Most of the methods used were described in an earlier report. 1 In the present series, the animals were quickly opened along the mid-line while under light ether anesthesia, a cannula inserted into the inferior vena cava, and the point forced up past the level of the diaphragm. The heart was thus perfused with normal saline containing 5% glucose at 37°C. until it ceased to beat. At this time, the fluid returning from the heart was practically free of blood hemoglobin as indicated by lack of color. The ventricles were then carefully severed from the body at the atrioventricular ring. They were opened immediately, blotted dry, weighed and analyzed for muscle hemoglobin by the procedure described by Whipple. 2 Blood hemoglobin determinations were made by the method of Sahli. There were 14 anemic rats and 15 littermate controls. The results are shown in Table I.

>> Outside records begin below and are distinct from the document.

(* ===== verification/UacpiStr.v ===== *)
(** * Characters, numbers and formatted output of uACPI ([kernel/acpi/uacpi/stdlib.c], [utilities.c])

    The table of character classes, the identifiers of EISA, numbers read from strings, and
    [uacpi_vsnprintf] with the log on top of it.  A string with a number of characters is the
    list of them, a format the list of its characters without the NUL; the variable arguments
    are 64-bit words and the strings among them are read from memory, which holds the buffer
    as well. *)

From S2P Require Import Prelude Interfaces MemUtil Bytes Ports AcpiOs UacpiMutex.
#[local] Open Scope Z_scope.

(** ** Character classes *)

Definition CHAR_TYPE_CONTROL : Z := Z.shiftl 1 0.
Definition CHAR_TYPE_SPACE : Z := Z.shiftl 1 1.
Definition CHAR_TYPE_BLANK : Z := Z.shiftl 1 2.
Definition CHAR_TYPE_PUNCTUATION : Z := Z.shiftl 1 3.
Definition CHAR_TYPE_LOWER : Z := Z.shiftl 1 4.
Definition CHAR_TYPE_UPPER : Z := Z.shiftl 1 5.
Definition CHAR_TYPE_DIGIT : Z := Z.shiftl 1 6.
Definition CHAR_TYPE_HEX_DIGIT : Z := Z.shiftl 1 7.
Definition CHAR_TYPE_ALPHA : Z := Z.lor CHAR_TYPE_LOWER CHAR_TYPE_UPPER.
Definition CHAR_TYPE_ALHEX : Z := Z.lor CHAR_TYPE_ALPHA CHAR_TYPE_HEX_DIGIT.
Definition CHAR_TYPE_ALNUM : Z := Z.lor CHAR_TYPE_ALPHA CHAR_TYPE_DIGIT.

(** The entries after the last one are 0. *)
Definition ascii_map : list Z :=
  repeat CHAR_TYPE_CONTROL 9 ++ [Z.lor (Z.lor CHAR_TYPE_CONTROL CHAR_TYPE_SPACE) CHAR_TYPE_BLANK] ++
  repeat (Z.lor CHAR_TYPE_CONTROL CHAR_TYPE_SPACE) 4 ++ repeat CHAR_TYPE_CONTROL 18 ++ [Z.lor CHAR_TYPE_SPACE CHAR_TYPE_BLANK] ++
  repeat CHAR_TYPE_PUNCTUATION 15 ++ repeat (Z.lor CHAR_TYPE_DIGIT CHAR_TYPE_HEX_DIGIT) 10 ++ repeat CHAR_TYPE_PUNCTUATION 7 ++
  repeat (Z.lor CHAR_TYPE_UPPER CHAR_TYPE_HEX_DIGIT) 6 ++ repeat CHAR_TYPE_UPPER 20 ++ repeat CHAR_TYPE_PUNCTUATION 6 ++
  repeat (Z.lor CHAR_TYPE_LOWER CHAR_TYPE_HEX_DIGIT) 6 ++ repeat CHAR_TYPE_LOWER 20 ++ repeat CHAR_TYPE_PUNCTUATION 4 ++ [CHAR_TYPE_CONTROL] ++ repeat 0 128.

Definition char_class (c : Z) : Z := nth (Z.to_nat (u8 c)) ascii_map 0.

The concentration of muscle hemoglobin in the myocardium is not significantly different in the 2 series. The total amount of muscle hemoglobin is nearly twice as great for the anemic rats, owing to the great hypertrophy present in these cases. It is evident that in spite of the severe anemia, growing rats have the ability to store manufactured muscle hemoglobin in their hearts in amounts not only sufficient to meet the demands of normal heart growth, but indeed to maintain normal muscle hemoglobin concentration during the development of abnormal hypertrophy.